> _Work instruction_: Only the last stretch of the records is wanted: restate word for word the line with "destruct (Z.leb_spec (len query) 30) as" and every line after it.
##### Data #####
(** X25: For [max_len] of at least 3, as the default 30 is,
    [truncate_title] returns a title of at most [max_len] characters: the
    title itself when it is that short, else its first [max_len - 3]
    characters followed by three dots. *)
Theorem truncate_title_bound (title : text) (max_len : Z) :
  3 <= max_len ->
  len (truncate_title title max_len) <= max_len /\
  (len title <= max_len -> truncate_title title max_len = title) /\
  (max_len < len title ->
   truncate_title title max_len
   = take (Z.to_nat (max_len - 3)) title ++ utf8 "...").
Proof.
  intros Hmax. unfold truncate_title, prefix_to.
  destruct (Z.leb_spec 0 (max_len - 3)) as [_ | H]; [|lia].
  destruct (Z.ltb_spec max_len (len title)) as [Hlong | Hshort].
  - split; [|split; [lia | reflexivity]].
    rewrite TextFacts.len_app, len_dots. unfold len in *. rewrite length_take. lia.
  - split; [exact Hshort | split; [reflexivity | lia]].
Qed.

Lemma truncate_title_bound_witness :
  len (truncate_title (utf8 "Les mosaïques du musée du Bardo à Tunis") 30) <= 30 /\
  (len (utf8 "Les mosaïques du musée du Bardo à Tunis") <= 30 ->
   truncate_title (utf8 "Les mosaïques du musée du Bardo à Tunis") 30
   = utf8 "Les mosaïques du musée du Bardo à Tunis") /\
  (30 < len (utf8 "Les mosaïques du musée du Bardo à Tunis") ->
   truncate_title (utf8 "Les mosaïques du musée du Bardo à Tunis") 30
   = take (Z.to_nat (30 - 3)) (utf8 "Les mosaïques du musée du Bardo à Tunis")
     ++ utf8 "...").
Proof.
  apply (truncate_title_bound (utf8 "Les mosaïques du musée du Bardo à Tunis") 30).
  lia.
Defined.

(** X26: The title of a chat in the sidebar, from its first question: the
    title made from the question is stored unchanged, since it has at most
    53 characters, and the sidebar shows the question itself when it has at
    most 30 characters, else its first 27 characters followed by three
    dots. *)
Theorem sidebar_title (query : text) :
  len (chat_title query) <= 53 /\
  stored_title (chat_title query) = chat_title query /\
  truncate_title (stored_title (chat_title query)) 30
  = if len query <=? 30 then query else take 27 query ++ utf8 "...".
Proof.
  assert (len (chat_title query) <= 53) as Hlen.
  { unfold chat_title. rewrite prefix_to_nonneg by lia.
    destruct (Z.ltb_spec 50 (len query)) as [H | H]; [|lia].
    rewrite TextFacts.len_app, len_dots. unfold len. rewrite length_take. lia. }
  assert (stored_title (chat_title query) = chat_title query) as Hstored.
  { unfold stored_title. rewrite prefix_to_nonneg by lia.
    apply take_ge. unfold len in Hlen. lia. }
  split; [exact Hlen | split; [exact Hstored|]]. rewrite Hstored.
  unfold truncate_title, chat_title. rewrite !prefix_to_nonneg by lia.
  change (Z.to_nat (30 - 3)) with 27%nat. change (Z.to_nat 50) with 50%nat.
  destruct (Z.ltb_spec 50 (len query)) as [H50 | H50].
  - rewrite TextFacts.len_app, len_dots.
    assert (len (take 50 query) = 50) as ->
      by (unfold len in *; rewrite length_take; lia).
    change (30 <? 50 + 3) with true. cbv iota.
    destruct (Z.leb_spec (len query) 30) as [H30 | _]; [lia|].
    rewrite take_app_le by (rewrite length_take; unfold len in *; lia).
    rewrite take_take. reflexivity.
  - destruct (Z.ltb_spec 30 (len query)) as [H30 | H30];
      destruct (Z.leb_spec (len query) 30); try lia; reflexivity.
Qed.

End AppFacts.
#####
> _Answer to this exercise_:
    destruct (Z.leb_spec (len query) 30) as [H30 | _]; [lia|].
    rewrite take_app_le by (rewrite length_take; unfold len in *; lia).
    rewrite take_take. reflexivity.
  - destruct (Z.ltb_spec 30 (len query)) as [H30 | H30];
      destruct (Z.leb_spec (len query) 30); try lia; reflexivity.
Qed.

End AppFacts.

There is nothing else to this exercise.